NVIDIA / nccl

Optimized primitives for collective multi-GPU communication
Other
3.24k stars 821 forks source link

NCCL Collective Log Query #1470

Open gjit-juniper opened 1 month ago

gjit-juniper commented 1 month ago

Hello,

I have been going through the logging functionality in NCCL and wanted to know if there is a way to determine the global ranks of the devices that are involved in a collective operation. Currently, the total number of ranks (i.e. nRanks) that are involved in the operation (ex. AllReduce, Broadcast, etc.) is displayed in the logs. I wanted to know if there is way to also get the information of the global ranks of all the GPUs involved in the communicator.

Thanks, Jit.

sjeaugey commented 1 month ago

That would be complicated, given NCCL has no notion of "COMM WORLD" (which also allows NCCL to skrink/grow and work on fault tolerance).

One easy solution though is to save the output of each rank into a different file.

gjit-juniper commented 1 month ago

Thanks for the response @sjeaugey ! Is there a way to log what is the next rank in the given topology without dumping the topology graph? For example, if the log line says an AllReduce op is carried out (and the log line is generated by rank X), is there a way to log the next rank where data is being sent to, from X?

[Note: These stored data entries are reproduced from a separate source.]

(* ===== verification/Markl.v ===== *)
(** * Markl: identifiers

    [piggy-markl/src/format.rs], [purpose.rs] and [id.rs] in full: the registries
    of formats and purposes, the quoting of the purpose slot, and identifiers
    [[purpose@]format-data] with their blech32 body. *)

From Stdlib Require Import ZArith Lia String.
From stdpp Require Import base tactics list numbers.
From S2P Require Import Prelude Utf8 Text Blech32.

Local Open Scope Z_scope.

(** ** Formats ([format.rs]) *)

Inductive FormatId : Type :=
| PivyEcdhP256Pub
| Sha256
| Blake2b256
| Ed25519Pub
| Ed25519Sec
| Ed25519Sig
| EcdsaP256Pub
| EcdsaP256Sig
| AgeX25519Pub
| AgeX25519Sec
| Nonce
| Ed25519Ssh
| EcdsaP256Ssh
| SshEcdsaNistp256Pub
| SshEd25519Pub
| SshEcdsaNistp384Pub
| PigpenWrapP256
| PigpenWrapX25519
| PigpenHeaderMac.

#[export] Instance FormatId_eq_dec : EqDecision FormatId.
Proof. solve_decision. Defined.

Definition format_as_str (f : FormatId) : list Z :=
  match f with
  | PivyEcdhP256Pub => ascii "pivy_ecdh_p256_pub"
  | Sha256 => ascii "sha256"
  | Blake2b256 => ascii "blake2b256"
  | Ed25519Pub => ascii "ed25519_pub"
  | Ed25519Sec => ascii "ed25519_sec"
  | Ed25519Sig => ascii "ed25519_sig"
  | EcdsaP256Pub => ascii "ecdsa_p256_pub"
  | EcdsaP256Sig => ascii "ecdsa_p256_sig"
  | AgeX25519Pub => ascii "age_x25519_pub"
  | AgeX25519Sec => ascii "age_x25519_sec"
  | Nonce => ascii "nonce"
  | Ed25519Ssh => ascii "ed25519_ssh"
  | EcdsaP256Ssh => ascii "ecdsa_p256_ssh"
  | SshEcdsaNistp256Pub => ascii "ssh_ecdsa_nistp256_pub"
  | SshEd25519Pub => ascii "ssh_ed25519_pub"
  | SshEcdsaNistp384Pub => ascii "ssh_ecdsa_nistp384_pub"
  | PigpenWrapP256 => ascii "pigpen_wrap_p256"
  | PigpenWrapX25519 => ascii "pigpen_wrap_x25519"
  | PigpenHeaderMac => ascii "pigpen_header_mac"
  end.

Definition format_size (f : FormatId) : Z :=
  match f with
  | PivyEcdhP256Pub | EcdsaP256Pub | EcdsaP256Ssh | SshEcdsaNistp256Pub => 33
  | Sha256 | Blake2b256 | Ed25519Pub | AgeX25519Pub | AgeX25519Sec | Nonce | Ed25519Ssh | SshEd25519Pub | PigpenHeaderMac => 32
  | Ed25519Sec | Ed25519Sig | EcdsaP256Sig | PigpenWrapX25519 => 64
  | SshEcdsaNistp384Pub => 49
  | PigpenWrapP256 => 65
  end.

(** [Err] carries the string of [UnknownFormat]. *)
Definition format_parse (s : list Z) : res (list Z) FormatId :=
  if bool_decide (s = ascii "pivy_ecdh_p256_pub") then Ok PivyEcdhP256Pub
  else if bool_decide (s = ascii "sha256") then Ok Sha256
  else if bool_decide (s = ascii "blake2b256") then Ok Blake2b256
  else if bool_decide (s = ascii "ed25519_pub") then Ok Ed25519Pub
  else if bool_decide (s = ascii "ed25519_sec") then Ok Ed25519Sec
  else if bool_decide (s = ascii "ed25519_sig") then Ok Ed25519Sig
  else if bool_decide (s = ascii "ecdsa_p256_pub") then Ok EcdsaP256Pub
  else if bool_decide (s = ascii "ecdsa_p256_sig") then Ok EcdsaP256Sig
  else if bool_decide (s = ascii "age_x25519_pub") then Ok AgeX25519Pub
  else if bool_decide (s = ascii "age_x25519_sec") then Ok AgeX25519Sec
  else if bool_decide (s = ascii "nonce") then Ok Nonce
  else if bool_decide (s = ascii "ed25519_ssh") then Ok Ed25519Ssh
  else if bool_decide (s = ascii "ecdsa_p256_ssh") then Ok EcdsaP256Ssh
  else if bool_decide (s = ascii "ssh_ecdsa_nistp256_pub") then Ok SshEcdsaNistp256Pub
  else if bool_decide (s = ascii "ssh_ed25519_pub") then Ok SshEd25519Pub
  else if bool_decide (s = ascii "ssh_ecdsa_nistp384_pub") then Ok SshEcdsaNistp384Pub
  else if bool_decide (s = ascii "pigpen_wrap_p256") then Ok PigpenWrapP256
  else if bool_decide (s = ascii "pigpen_wrap_x25519") then Ok PigpenWrapX25519
  else if bool_decide (s = ascii "pigpen_header_mac") then Ok PigpenHeaderMac
  else Err s.
(** What a file is compared to: an identifier is added if it is
    in the desired file only, removed if in the current one only, retained if in
    both; the difference is empty exactly when the two have the same identifiers;
    and the retained entries with the added ones are the desired identifiers. *)
Theorem diff_exact current desired :
  (forall r, In r (added (diff current desired)) <-> In r desired /\ ~ In (r_id r) (ids_of current)) /\
  (forall r, In r (removed (diff current desired)) <-> In r current /\ ~ In (r_id r) (ids_of desired)) /\
  (forall r, In r (retained (diff current desired)) <-> In r current /\ In (r_id r) (ids_of desired)) /\
  (diff_is_empty (diff current desired) = true <-> forall id, In id (ids_of current) <-> In id (ids_of desired)) /\
  (forall id, In id (ids_of (retained (diff current desired) ++ added (diff current desired))) <-> In id (ids_of desired)).
Proof.
  assert (Ha : forall r, In r (added (diff current desired)) <-> In r desired /\ ~ In (r_id r) (ids_of current)).
  { intros r. cbn [added diff]. rewrite filter_In, negb_true_iff, bool_decide_eq_false, list_elem_of_In. reflexivity. }
  assert (Hr : forall r, In r (removed (diff current desired)) <-> In r current /\ ~ In (r_id r) (ids_of desired)).
  { intros r. cbn [removed diff]. rewrite filter_In, negb_true_iff, bool_decide_eq_false, list_elem_of_In. reflexivity. }
  assert (Ht : forall r, In r (retained (diff current desired)) <-> In r current /\ In (r_id r) (ids_of desired)).
  { intros r. cbn [retained diff]. rewrite filter_In, bool_decide_eq_true, list_elem_of_In. reflexivity. }
  assert (Hids : forall id l, In id (ids_of l) <-> exists r, In r l /\ r_id r = id).
  { intros id l. unfold ids_of. rewrite <- list_elem_of_In, list_elem_of_fmap. setoid_rewrite list_elem_of_In. firstorder congruence. }
  split; [exact Ha|]. split; [exact Hr|]. split; [exact Ht|]. split.
  - assert (E : diff_is_empty (diff current desired) = true <-> added (diff current desired) = [] /\ removed (diff current desired) = []).
    { unfold diff_is_empty. destruct (added (diff current desired)), (removed (diff current desired)); intuition discriminate. }
    rewrite E. split.
    + intros [E1 E2] id. split; intros Hi.
      * destruct (decide (id ∈ ids_of desired)) as [Hd|Hd]; rewrite list_elem_of_In in Hd; [exact Hd|].
        apply Hids in Hi as (r & Hin & <-). pose proof (proj2 (Hr r) (conj Hin Hd)) as Hx. now rewrite E2 in Hx.
      * destruct (decide (id ∈ ids_of current)) as [Hd|Hd]; rewrite list_elem_of_In in Hd; [exact Hd|].
        apply Hids in Hi as (r & Hin & <-). pose proof (proj2 (Ha r) (conj Hin Hd)) as Hx. now rewrite E1 in Hx.
    + intros Hs. split.
      * destruct (added (diff current desired)) as [|r l] eqn:El; [reflexivity|]. destruct (proj1 (Ha r) (or_introl eq_refl)) as [H1 H2].
        destruct H2. apply Hs, Hids. eauto.
      * destruct (removed (diff current desired)) as [|r l] eqn:El; [reflexivity|]. destruct (proj1 (Hr r) (or_introl eq_refl)) as [H1 H2].
        destruct H2. apply Hs, Hids. eauto.
  - intros id. rewrite Hids. setoid_rewrite in_app_iff. setoid_rewrite Ht. setoid_rewrite Ha. split.
    + intros (r & [[_ Hx]|[Hx _]] & <-); [exact Hx|]. apply Hids. eauto.
    + intros Hi. destruct (decide (id ∈ ids_of current)) as [Hd|Hd]; rewrite list_elem_of_In in Hd.
      * apply Hids in Hd as (r & Hin & <-). exists r. auto.
      * apply Hids in Hi as (r & Hin & <-). exists r. auto.
Qed.

(** ** Witnesses *)

Definition toy_recipient (purpose : option PurposeId) (priv : Z) (comment : option (list Z)) : Recipient :=
  MkRecipient (MkId purpose PivyEcdhP256Pub (2 :: to_be_bytes 32 priv)) comment.

(** Two recipients, one of them bare, and a key for SSH. *)
Definition toy_file : list Recipient :=
  [toy_recipient (Some PiggyRecipientV1) 5 (Some (ascii "primary"));
   MkRecipient (MkId (Some PiggyPivAuthV1) SshEd25519Pub (repeat 7 32)) (Some (ascii "laptop # 2"));
   toy_recipient None 11 None].

Definition toy_text : list Z := ascii "# team" ++ [13; 10; 10] ++ match render toy_file with Ok text => text | _ => [] end.

Definition canonical_file : list Recipient := canonical_entry <$> toy_file.

Lemma ids_file_roundtrip_witness :
  exists text, render canonical_file = Ok text /\ parse text = Ok canonical_file /\ render canonical_file = Ok text.
Proof.
  destruct (proj1 ids_file_roundtrip toy_text canonical_file ltac:(vm_compute; reflexivity)) as (text & H1 & H2 & H3).
  exists text. auto.
Defined.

Currently the log line says the following: hostname:4173:4655 [3] NCCL INFO AllReduce: opCount 706 sendbuff 0x7fbe13a00000 recvbuff 0x7fbe13a00000 count 1 datatype 1 op 0 root 0 comm 0xe574d50 [nranks=8] stream 0xe578da0

which, to my understanding, says that the AllReduce is being currently carried out on rank 3 currently. I would like to know if we can also log the next rank to which the reduced data is being sent to from rank 3.